## Data excerpts:
--------------------------------------------------

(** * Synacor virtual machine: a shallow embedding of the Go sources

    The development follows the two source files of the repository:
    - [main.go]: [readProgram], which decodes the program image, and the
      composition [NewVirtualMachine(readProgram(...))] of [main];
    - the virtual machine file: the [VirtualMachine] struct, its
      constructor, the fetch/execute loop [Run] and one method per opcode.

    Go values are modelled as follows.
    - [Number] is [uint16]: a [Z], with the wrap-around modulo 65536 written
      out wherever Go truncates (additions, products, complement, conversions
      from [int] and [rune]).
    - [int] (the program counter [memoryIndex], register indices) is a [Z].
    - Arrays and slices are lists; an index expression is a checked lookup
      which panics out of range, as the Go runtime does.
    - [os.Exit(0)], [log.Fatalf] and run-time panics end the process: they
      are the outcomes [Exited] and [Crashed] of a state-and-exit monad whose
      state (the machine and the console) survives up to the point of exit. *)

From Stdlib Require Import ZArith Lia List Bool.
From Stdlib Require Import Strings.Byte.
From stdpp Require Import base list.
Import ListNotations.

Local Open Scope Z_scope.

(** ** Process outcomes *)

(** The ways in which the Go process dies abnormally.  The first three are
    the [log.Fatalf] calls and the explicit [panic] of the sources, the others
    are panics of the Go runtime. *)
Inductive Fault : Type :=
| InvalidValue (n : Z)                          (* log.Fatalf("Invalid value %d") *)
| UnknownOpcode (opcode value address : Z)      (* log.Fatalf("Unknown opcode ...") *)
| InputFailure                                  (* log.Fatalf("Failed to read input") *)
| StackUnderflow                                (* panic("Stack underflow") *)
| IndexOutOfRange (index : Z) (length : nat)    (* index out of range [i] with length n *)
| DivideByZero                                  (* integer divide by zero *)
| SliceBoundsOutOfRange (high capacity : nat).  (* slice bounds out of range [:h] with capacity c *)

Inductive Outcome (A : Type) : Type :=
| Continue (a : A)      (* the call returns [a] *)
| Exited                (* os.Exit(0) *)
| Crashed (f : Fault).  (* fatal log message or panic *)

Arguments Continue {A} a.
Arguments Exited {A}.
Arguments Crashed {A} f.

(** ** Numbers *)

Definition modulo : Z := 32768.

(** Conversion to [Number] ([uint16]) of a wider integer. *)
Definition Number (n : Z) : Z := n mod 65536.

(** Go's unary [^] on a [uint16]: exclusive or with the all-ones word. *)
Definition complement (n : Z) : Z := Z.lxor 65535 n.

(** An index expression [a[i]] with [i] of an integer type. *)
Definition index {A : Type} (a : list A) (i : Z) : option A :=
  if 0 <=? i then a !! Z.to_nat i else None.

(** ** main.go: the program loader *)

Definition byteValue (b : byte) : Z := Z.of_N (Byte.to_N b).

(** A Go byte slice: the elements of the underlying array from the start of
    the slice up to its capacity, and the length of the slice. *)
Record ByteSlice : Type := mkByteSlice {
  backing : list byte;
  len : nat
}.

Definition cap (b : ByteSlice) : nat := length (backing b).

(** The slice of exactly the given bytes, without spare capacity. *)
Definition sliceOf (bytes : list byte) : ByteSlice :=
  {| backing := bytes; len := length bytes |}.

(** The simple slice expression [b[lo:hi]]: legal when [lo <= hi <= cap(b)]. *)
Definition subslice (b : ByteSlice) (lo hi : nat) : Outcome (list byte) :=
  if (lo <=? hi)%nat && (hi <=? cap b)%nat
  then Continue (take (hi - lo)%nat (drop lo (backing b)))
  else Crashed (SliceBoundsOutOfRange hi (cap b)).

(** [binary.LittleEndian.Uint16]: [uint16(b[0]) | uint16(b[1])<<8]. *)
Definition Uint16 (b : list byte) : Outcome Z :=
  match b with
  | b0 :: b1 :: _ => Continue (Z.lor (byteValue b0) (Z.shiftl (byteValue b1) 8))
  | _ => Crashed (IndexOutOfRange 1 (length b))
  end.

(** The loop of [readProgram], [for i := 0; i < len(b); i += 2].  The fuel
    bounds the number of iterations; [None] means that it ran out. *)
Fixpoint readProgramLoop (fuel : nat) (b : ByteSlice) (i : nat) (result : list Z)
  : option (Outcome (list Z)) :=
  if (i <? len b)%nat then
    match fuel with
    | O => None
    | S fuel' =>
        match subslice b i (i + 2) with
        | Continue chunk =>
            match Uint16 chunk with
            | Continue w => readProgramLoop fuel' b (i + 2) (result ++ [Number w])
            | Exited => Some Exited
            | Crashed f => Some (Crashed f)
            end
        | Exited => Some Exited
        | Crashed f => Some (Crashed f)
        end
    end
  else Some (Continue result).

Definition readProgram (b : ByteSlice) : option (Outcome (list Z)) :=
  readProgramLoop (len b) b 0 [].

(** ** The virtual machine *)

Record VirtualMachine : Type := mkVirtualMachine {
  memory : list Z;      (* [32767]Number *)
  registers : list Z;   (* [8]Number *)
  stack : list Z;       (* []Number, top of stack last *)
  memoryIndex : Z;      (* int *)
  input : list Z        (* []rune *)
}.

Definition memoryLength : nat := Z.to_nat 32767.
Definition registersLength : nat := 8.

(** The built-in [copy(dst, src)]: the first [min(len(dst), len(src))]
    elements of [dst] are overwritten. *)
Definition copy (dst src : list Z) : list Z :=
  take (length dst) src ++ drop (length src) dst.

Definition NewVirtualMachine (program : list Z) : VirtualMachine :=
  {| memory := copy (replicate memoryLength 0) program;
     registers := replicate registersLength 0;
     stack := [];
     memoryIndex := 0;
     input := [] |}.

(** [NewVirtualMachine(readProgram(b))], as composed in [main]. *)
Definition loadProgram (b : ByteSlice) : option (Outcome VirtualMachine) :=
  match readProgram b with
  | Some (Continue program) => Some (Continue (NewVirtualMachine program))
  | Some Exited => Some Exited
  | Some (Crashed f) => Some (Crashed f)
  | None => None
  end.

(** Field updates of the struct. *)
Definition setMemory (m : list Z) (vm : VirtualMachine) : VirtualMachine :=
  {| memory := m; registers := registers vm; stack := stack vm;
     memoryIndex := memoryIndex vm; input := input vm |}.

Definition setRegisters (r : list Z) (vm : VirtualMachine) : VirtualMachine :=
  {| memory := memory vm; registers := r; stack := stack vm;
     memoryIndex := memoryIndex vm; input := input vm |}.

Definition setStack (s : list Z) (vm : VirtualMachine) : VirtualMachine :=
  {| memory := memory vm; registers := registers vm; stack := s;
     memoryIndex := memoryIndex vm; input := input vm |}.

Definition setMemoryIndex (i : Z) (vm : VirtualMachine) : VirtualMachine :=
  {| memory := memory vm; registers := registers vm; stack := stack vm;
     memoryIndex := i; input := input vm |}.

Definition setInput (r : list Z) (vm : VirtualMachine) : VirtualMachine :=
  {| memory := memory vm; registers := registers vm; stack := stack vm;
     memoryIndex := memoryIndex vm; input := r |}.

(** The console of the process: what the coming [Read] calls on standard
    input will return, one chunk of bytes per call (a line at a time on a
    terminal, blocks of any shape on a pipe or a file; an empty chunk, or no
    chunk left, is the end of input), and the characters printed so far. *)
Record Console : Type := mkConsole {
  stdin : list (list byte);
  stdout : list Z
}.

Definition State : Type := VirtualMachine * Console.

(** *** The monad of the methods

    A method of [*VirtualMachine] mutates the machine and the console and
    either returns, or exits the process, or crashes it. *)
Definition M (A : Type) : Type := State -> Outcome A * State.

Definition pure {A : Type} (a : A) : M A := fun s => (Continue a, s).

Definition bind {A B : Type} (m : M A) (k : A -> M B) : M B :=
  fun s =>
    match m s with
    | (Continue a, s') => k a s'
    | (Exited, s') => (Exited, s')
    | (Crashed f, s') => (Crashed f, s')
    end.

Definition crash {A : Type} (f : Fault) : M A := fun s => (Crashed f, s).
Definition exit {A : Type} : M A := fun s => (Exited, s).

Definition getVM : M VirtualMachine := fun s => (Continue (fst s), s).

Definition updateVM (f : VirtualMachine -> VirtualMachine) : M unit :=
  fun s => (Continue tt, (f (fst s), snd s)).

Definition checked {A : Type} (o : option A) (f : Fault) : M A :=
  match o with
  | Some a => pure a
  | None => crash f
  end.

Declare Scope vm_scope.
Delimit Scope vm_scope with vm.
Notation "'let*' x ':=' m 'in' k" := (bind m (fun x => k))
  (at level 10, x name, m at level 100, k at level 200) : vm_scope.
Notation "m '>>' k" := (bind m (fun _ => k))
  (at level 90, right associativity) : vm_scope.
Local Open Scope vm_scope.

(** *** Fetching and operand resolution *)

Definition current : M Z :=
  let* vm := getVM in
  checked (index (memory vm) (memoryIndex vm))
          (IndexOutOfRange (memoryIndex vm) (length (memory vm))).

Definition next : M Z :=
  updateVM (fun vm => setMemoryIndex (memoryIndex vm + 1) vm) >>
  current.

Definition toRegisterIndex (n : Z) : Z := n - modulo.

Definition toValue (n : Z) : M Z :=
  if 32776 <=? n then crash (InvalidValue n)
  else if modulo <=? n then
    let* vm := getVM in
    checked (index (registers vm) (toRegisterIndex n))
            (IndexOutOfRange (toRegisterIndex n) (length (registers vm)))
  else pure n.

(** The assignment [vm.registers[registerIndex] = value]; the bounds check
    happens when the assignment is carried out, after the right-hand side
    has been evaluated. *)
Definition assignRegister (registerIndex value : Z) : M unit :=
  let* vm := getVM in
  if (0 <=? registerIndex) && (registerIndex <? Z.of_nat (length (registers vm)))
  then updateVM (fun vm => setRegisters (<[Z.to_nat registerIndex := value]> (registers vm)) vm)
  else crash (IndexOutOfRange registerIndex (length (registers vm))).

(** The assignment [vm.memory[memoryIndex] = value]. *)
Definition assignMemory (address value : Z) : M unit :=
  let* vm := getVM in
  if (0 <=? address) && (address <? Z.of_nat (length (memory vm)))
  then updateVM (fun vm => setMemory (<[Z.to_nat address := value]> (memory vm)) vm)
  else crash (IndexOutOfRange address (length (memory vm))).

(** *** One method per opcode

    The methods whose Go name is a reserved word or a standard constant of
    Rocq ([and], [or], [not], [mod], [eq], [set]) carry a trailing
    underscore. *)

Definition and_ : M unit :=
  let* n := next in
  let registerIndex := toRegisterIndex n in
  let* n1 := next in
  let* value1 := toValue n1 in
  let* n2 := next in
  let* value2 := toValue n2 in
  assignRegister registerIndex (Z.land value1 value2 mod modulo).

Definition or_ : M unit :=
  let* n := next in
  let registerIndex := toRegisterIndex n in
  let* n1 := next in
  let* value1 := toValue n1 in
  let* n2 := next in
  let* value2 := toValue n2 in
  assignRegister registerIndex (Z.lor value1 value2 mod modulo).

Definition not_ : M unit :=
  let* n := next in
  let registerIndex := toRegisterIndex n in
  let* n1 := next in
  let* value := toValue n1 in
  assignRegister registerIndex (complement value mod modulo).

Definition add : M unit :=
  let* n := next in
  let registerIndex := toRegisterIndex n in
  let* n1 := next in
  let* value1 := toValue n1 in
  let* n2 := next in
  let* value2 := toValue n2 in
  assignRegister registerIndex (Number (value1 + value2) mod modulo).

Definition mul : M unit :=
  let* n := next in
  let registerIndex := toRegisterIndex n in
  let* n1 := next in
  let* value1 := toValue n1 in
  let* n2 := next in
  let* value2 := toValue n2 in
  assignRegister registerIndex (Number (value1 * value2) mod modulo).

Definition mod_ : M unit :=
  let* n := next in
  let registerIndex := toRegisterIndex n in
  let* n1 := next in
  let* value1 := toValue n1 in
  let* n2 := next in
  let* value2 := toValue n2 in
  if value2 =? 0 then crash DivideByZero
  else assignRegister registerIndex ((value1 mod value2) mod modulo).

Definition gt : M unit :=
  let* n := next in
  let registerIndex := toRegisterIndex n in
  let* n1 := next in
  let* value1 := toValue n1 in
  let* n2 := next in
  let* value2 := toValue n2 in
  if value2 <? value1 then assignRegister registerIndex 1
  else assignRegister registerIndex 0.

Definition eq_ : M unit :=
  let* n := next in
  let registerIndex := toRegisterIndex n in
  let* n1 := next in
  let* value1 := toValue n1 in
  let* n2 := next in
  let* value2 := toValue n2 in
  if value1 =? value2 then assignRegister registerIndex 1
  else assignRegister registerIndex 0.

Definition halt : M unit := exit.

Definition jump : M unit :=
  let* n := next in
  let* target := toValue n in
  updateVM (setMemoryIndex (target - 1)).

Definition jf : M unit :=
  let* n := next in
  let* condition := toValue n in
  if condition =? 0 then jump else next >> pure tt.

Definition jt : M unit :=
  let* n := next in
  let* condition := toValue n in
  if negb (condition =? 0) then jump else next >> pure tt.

--------------------------------------------------

## Exercise objective:
Your answer should be exactly the lines of the data above, from the first through the line containing "Go values are modelled as follows.".

## Result of this task:
(** * Synacor virtual machine: a shallow embedding of the Go sources

    The development follows the two source files of the repository:
    - [main.go]: [readProgram], which decodes the program image, and the
      composition [NewVirtualMachine(readProgram(...))] of [main];
    - the virtual machine file: the [VirtualMachine] struct, its
      constructor, the fetch/execute loop [Run] and one method per opcode.

    Go values are modelled as follows.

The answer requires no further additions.